Decentralising Creative and Cultural Industries: the Jordan Valley as a model for Ecosystem Thinking 

Decentralising Creative and Cultural Industries: the Jordan Valley as a model for Ecosystem Thinking 

Mention the Jordan Valley in a conversation about Creative and Cultural Industries, their future and their promise, you are more likely to hear words of discouragement than possibility or potential. The region is still widely viewed as a peripheral, a place of unbearable heat, hardship, and underdevelopment. But, what if this very region (long marginalised and underestimated) holds the keys to reimagining Jordan’s Creative and Cultural future? What if the rhythms of its agricultural seasons, the depth of its living heritage, and the quiet resilience of its communities are not barriers but the foundation of a truly transformative ecosystem?

To build a truly transformative Creative and Cultural economy, Jordan must redefine its Creative and Cultural Industries through the lens of the Jordan Valley, a region rich in heritage, rooted in agricultural traditions, and shaped by the authenticity of the seasonal rhythms. Such authentic richness far exceeds the reach of infrastructure. Yet, the Jordan Valley continues to be viewed through a narrow lens of marginalisation and “cheap labour”. It is time to reimagine the Jordan Valley, not as a peripheral space, but as Jordan’s generative core of the future of Creative and Cultural Industries.

The Jordan Valley marginalisation is not accidental; it is systemic. For decades, the Jordan Valley has been viewed through a distorted lens; as a land of cheap crops and cheaper labour. It is widely known, though rarely documented, that many women work as early as 04:00 a.m. until sunset for as little as five Jordanian Dinars per day. At the same time, men – structurally unemployed- often remain at home. Poverty is real, but it is not the result of cultural failure. It is the product of an economic model that views the region as extractive rather than generative. The same model allows crops like tomatoes to rot unharvested because their market price no longer justifies the labour. Add to that the lack of social services, the absence of safe creative-cultural spaces, and rising issues like drug use and sexual exploitation, and the Jordan Valley becomes not just poor, but profoundly disinvested. This is the reality we must start from if we are to speak honestly about creative transformation. 

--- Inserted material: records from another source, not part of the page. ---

(** * lil: a URL shortener with OAuth login

    A shallow embedding of the Go packages [lil] (domain types), [generate]
    (key generator), [sqlite] (services over the relational store) and
    [http] (session handling and handlers), followed by the properties of
    the natural-language specification that can be stated over them.

    Conventions.  A Go [int] is a [Z]; a Go [string] is a [string]; a Go
    [error] is [option error] where only an error is returned and
    [result A] where a value comes with it; a struct is a record; a
    [*sql.Tx] is the table contents it works on, and a rollback is the
    return of the contents the transaction started from. *)

From Stdlib Require Import ZArith List String Ascii Bool Lia Arith PeanoNat.
From Stdlib Require Permutation.
From Stdlib.Strings Require Import Byte.
From Stdlib.Numbers Require Import DecimalString.
Import ListNotations.

Local Open Scope string_scope.
Local Open Scope Z_scope.
Local Open Scope list_scope.

(* ------------------------------------------------------------------ *)
(** ** Package lil: errors, users, shorts                               *)
(* ------------------------------------------------------------------ *)

Module Lil.

(** Modelled from the spec: the error kinds of the application (the
    file declaring them is not among the sources); section 7 lists
    exactly these six. *)
Inductive Code : Set :=
| ECONFLICT | EINTERNAL | EINVALID | ENOTFOUND | ENOTIMPLEMENTED | EUNAUTHORIZED.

On the shelf of Dar Alkaram, an authentic community-based organisation in Sweimeh, sits a worn copy of Food First: The Myth of Scarcity, first published in 1980. The book argues, with urgent clarity, that famine is not the result of nature’s limits but of political and economic decisions. Reading it today – in a place where tomatoes are often left unharvested because they are too cheap to justify picking – feels both ironic and devastatingly current. But the Jordan Valley is not simply a space of scarcity. It is a space of abundance misrecognised. Its agricultural rhythms, food practices, and oral histories hold deep Creative Cultural Value. The seasonal nature of life here (dictated not by digital clocks but by harvests and tradition) offers a different tempo for creative cultural production. In this sense, the Jordan Valley is rich in precisely what creative cultural modern economies claim to seek: rootedness, identity, and authenticity. The problem is not absence; it is invisibility and recognition. What if these rhythms were recognised as creative cultural infrastructures? What if the creativity already embedded in agricultural life were supported, connected, and scaled? This is not romanticising hardship or poverty-nostalgia; it is a strategy. 

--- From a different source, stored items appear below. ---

(* ===== verification/Prelude.v ===== *)
(** * Verification of the Quilibrium monorepo

    Quilibrium is a decentralised compute network written in Go.  Its nodes agree on frames
    (blocks): provers announce themselves, propose, vote on and finalise frames, keep the
    state of the network in committed tries, charge fees, and are rewarded.  This library
    models the deterministic parts of a node from which that behaviour follows, as functions
    of Rocq, and proves them correct; where the code does not do what it means to, it proves
    what the code does instead.

    ** Parts of the program and files

    Commitments (types/tries, types/schema).  The state of an application is a vector
    commitment tree, a 64-ary Patricia trie whose branches commit to their children through
    an inclusion prover.
    - Nibbles: paths of keys (getNextNibble, getFullPath, getNibblesUntilDiverge).
    - ProofTree: VectorCommitmentTree with Insert, Get, Delete, GetMetadata, GetSize
      (proof_tree.go); ProofTreeWf, ProofTreeOps, ProofTreeMap: its invariant and the
      refinement of a finite map; ProofTreeMeta: the counters of the branches.
    - ProofTreeCommit: Commit with its caches; ProofTreeCanon: the root depends on the
      entries only and binds them.
    - ProofTreeProve: Prove, ProveMultiple, GetPolynomial, VerifyTreeTraversalProof;
      ProofTreeProveSpec, ProofTreeTraversal, ProofTreeSound: completeness, soundness, and
      the proofs the verifier takes without asking the prover.
    - ProofTreeSerial: the serialisation of trees; TraversalWire: proofs as bytes and as
      messages (lazy_proof_tree.go, bls48581.go, the conversions of the token and global
      intrinsics).
    - OrderEncoding, RdfMultiprover, RdfSpec: fields of schema classes in a tree
      (order_encoding.go, rdf_multiprover.go).
    Messages (protobufs).  Wire holds the byte buffers, the reader monad and the class of
    canonical codecs with their round-trip laws; each message is a Module with its record, its
    codec and Validate, and an instance of the class:
    - CanonicalTypes, Keys, KeyRegistry, Global, LegacyRequest, Frames, Hypergraph, Token,
      Compute, and Messages for the union of requests, bundles and whole frames.
    Agreement (consensus, node/consensus).
    - ConsensusMachine: the state machine of consensus/state_machine.go as a step relation;
      ConsensusSpec: its invariants and liveness; ConsensusLiveness: a node of its own quorum
      and concrete providers.
    - ForkChoice: scores of branches (time/fork_choice.go); Stateful: the monad of methods
      that change their receiver; GlobalTimeReel: the tree of frames
      (time/global_time_reel.go, utils.go); GlobalTimeReelSpec, GlobalTimeReelInsert: its
      invariants and that every Insert keeps them; GlobalTimeReelEffects,
      GlobalTimeReelRestart: what is done to the store, and how it is read back;
      GlobalTimeReelClaims: the properties and a concrete environment.
    - FrameProver: proofs of time and signatures of frame headers
      (vdf/wesolowski_frame_prover.go); FrameValidator: the two validators of frames
      (node/consensus/validator).
    - Voting: quorum and the finalisation of votes (global/consensus_voting_provider.go);
      GlobalMessages: validation, queues and handlers of the messages of the global engine
      (message_validation.go, message_processors.go, message_subscription.go);
      GlobalMessagesSpec: what its state can be; GlobalCollect: Collect of the liveness
      provider, the costs of the execution manager, and materialize
      (global_consensus_engine.go); GlobalProviders: what a node sends, from ProveNextState to
      SendConfirmation; GlobalDemo: a concrete network.
    - Difficulty, FeeManager, RewardIssuance, Proposer: the difficulty adjuster, the fee
      votes, the rewards of provers and the allocation of workers to shards.
    Execution (node/execution).  Provers register, leave and pause through operations that
    change vertices of a hypergraph.
    - HypergraphState: the pending changes of a hypergraph (state/hypergraph), with the trees
      of the changes in a heap, since the code shares them; the hypergraph is a class.
    - GlobalIntrinsic: Materialize, Verify and Prove of the operations on provers
      (intrinsics/global/global_prover_*.go, global_prover_utils.go); GlobalExecution: their
      conversions, Validate and InvokeStep of the intrinsic, the global execution engine
      (engines/global_execution_engine.go) and the dispatch of the execution manager.
    - IntrinsicFields: the fields of the vertices in RDF trees; GlobalRegistry,
      GlobalRegistryJoin: the registry of provers as an abstract state, the relation to the
      pending changes and the refinement; GlobalRegistrySpec: permissions, invariants;
      GlobalExecutionSpec: the engine; IntrinsicDemo: a concrete hypergraph.
    Containers (types/tries).
    - Critbit, CritbitSpec (critbit_trie.go); RollingFrecency (the provers of a shard by
      distance); RewardTrie; MinHeap.

    The parts meet as in the code: frames carry message bundles (Messages), the reel links
    frames by the hash of their output, chooses between branches with ForkChoice and hands
    the bundles to the store; the global engine validates what peers send with FrameValidator,
    inserts accepted frames into the reel and stores proposals, its providers collect the
    requests that its handlers have queued, commit to the shards with VectorCommitmentTree and
    send what the handlers of a peer receive; Collect and materialize run the requests through the
    execution manager, whose global engine executes operations on a pending state of the
    hypergraph; the vertices of provers are trees that RdfMultiprover reads and writes, on
    VectorCommitmentTree; the two tries of provers are built on, or proved by simulation with,
    the crit-bit tree; Proposer uses the reward basis of RewardIssuance.

    ** Conventions

    A Go function that returns an error is a function to [result], whose values are [Ok],
    [Err] with the innermost message, [Panic] and [Diverge].  Integers are [Z] with
    wrap-around written out where the code computes on them ([u8], [u64], [i64]); bytes are
    lists of [byte]; a nil slice and an empty one are told apart only where the code does.
    Methods that change their receiver return the new state.  Pointers are followed by value
    where nodes have one owner; the time reel, whose nodes are shared and point to their
    parents, and the hypergraph state, whose trees are changed in place, have heaps.  Go maps
    are finite maps; where the code ranges over one the order is an argument or a parameter.
    Memory is unbounded but for the decoder of trees, whose slices are made within a parameter.
    The state machine is a step relation in which messages, events and the critical sections of
    the behaviours interleave, a provider may panic and Synchronize may stay silent, proved by
    a rely-guarantee argument.  sort.Slice is a merge sort, whose result is one of those it may
    leave.  Messages inside slices and unions are not nil.  The engine keeps the readers and
    the writer of its frame store's lock, since a recovered panic can leave it taken; calls
    into the state machine and the time reel are recorded.

    What the sources only call is a parameter with named hypotheses: SHA-512, Poseidon, the
    inclusion prover, signature schemes, verifiable delay functions, the engines of tokens and
    applications, the hypergraph, the prover registry, the seniority of peers, decimal numbers,
    the LRU cache, the clock store, the RDF parser, the providers of the consensus machine.
    Each hypothesis is satisfied by a concrete instance in the witness of the property that
    uses it.

    ** What is proved

    - Trees: histories of insertions and deletions refine a finite map; the commitment is a
      function of the map and binds it; proofs made for stored keys verify; accepted proofs
      with at least two openings describe walks in the tree to the slots that hold their last
      commitments, if these have the lengths they should; one with a single opening
      proves nothing.  Insert panics exactly on keys one of which is a prefix of the other;
      leaf counts are exact; serialised trees are restored, and the decoder returns on any
      input exactly if it has the memory for a slice of 34 gigabytes, which the input can make
      it ask for.
    - Messages: every canonical codec reads back what it wrote for a message that fits its
      length prefixes, whatever follows; a frame is determined by its bytes up to the
      timestamps of its requests, which are not written; no request is taken for one of another kind; the traversal
      proofs that validate are never those that verify; prover kicks lose their proof.
    - Agreement: a counted vote is not replaced; entries are filed under their rank; the
      active rank advances by one; every run of the machine comes to its next transition unless
      it rests in Stopped, Publishing loses the mutex, which it does without a proposal of its
      own, or Synchronize stays silent; a single node finalises every rank.
    - Time reel: after any history of frames, in any order and with any failures of the store,
      Insert returns, lineages are linked by the hash of their outputs, no frame waits for a
      parent that is there, and in archive mode the head is a deepest frame with the best
      score up to the tie margin.  Frames in order are applied one by one; a restart cannot be
      told; a change of branch undoes the common ancestor; frames between late ones are never
      applied.
    - Global engine: the frame of an active leader passes the validation of its peers; a frame
      finalised from valid votes validates; votes and confirmations that are sent are handled
      as such by a peer; whatever arrives, each call the engine makes is justified by a message
      and the registry's answer at its arrival: only frames that validate are inserted and only
      listed provers are heard; the commitments do not depend on the order of the shards, and
      the requests collected are those materialised, if those left out had no effect.  Malformed messages that are let through
      stop the collection, block the frame store or end the process.
    - Execution: sequences of joins, leaves, pauses, resumptions, confirmations, rejections
      and kicks, materialised on a pending state that represents a registry, refine the steps
      of the registry; Verify accepts exactly what the registry permits, and what Validate
      accepts has its effect; the status of a prover stays the aggregate of its allocations; a
      join registers its allocations and no others; operations signed with Prove verify.  A
      bundle without an operation on provers, and a kick with two signed headers, make nodes
      panic; updates are never executed; rejected leaves revive allocations; after a join in
      the same state other operations of the prover are left half done.
    - Economics: the fee multiplier is the average of the votes in the window; difficulty
      follows the exponential schedule where no wrap-around occurs; the cached issuance equals
      the reference; allocation follows the strategy, which for rewards is not the reward.
    - Containers: the crit-bit tree is a sorted map on keys of which none is another one
      followed by zero bytes, and loses keys otherwise; nearest neighbours are sorted by
      modular distance; the reward trie is a map until it is emptied; the heap is a queue.

    ** Fuel and bounds

    Recursion that is not structural carries fuel, and the theorems show that it suffices: the
    walks of the tree use a bound of the length of the path; the decoder of trees one unit more than
    there are bytes, since every node takes one; the loops of the heap its size; the decimal
    digits of a 64-bit number 20; the generation of a difficulty 5, since 10000^5 exceeds
    2^64; the lineage of a node its pointer, since parents are allocated first; waiting frames
    the number of selectors plus one, since each round removes a selector.  Histories are
    bounded by 2^64 insertions where depths are 64-bit counters.

    ** Not modelled

    - The lazy, store-backed tree and the hypergraph that lives in it: their state is in a
      database and its transactions.  What is used of the hypergraph is the class Hypergraph;
      the effect of Commit on it is not specified, so theorems on sequences of operations are
      about the pending state, or about hypergraphs that agree with a registry.
    - The metadata of deployed intrinsics (Init and the Unpack functions of the hypergraph
      state), Deploy, Lock and Unlock of the global intrinsic, and the inclusion proofs of a
      kick, which are an argument; the token, hypergraph and compute intrinsics and their
      engines, whose transactions rest on confidential proofs of external libraries.
    - The time reel of app shards, which repeats the global one for another frame type, the
      prover registry, and the app engine, which repeats the global one for shards.
    - Of the global engine: its start, synchronisation with peers, genesis and coverage checks,
      peer information and the wiring to network and stores.
    - Storage (pebble), networking (the forks of libp2p and its protocols), command line and
      configuration: input and output.
    - The cryptographic libraries, bindings to Rust and C++, and the garbled circuit compiler:
      parameters, or programs of their own.
    - Generated protobuf code and the gob encodings; the messages of channels, dispatch and
      the node service, which no modelled component exchanges; private key messages.
    - Locks (where each method holds one throughout), metrics, logging and texts of messages. *)

From Stdlib Require Export ZArith Lia.
From Stdlib Require Strings.Byte.
From stdpp Require Export strings gmap list_numbers.
From stdpp Require Export prelude.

The Jordan Valley has long existed off the national radar; known only for its heat, its insects, its cheap crops, or the resorts of the Dead Sea. Beyond the hotel lobbies, many believe there is nothing to see, and certainly nothing to build on. But the perception is shaped by infrastructure absence, not by creative cultural or ecological emptiness. Worse still, decades of extractive agricultural policy (driven by pesticides-heavy monoculture and imported seeds) have turned once rich soil into infertile ground, poisoning not just the land but the imagination of what this region could be. Yet, there are alternatives already taking root from efforts to revive indigenous seeds, like those led by Laith Dwaikat, to a small permaculture movement challenging the myth of productivity. The Jordan Valley is not infertile; it is misunderstood. To build a truly transformative Creative and Cultural economy, Jordan must move beyond concrete and air-conditioning and learn again how to read the land. Reimagining the Jordan Valley is not a romantic project. It is ecological, economic, and cultural recovery. It is a strategy. It is resistance. It is resilience.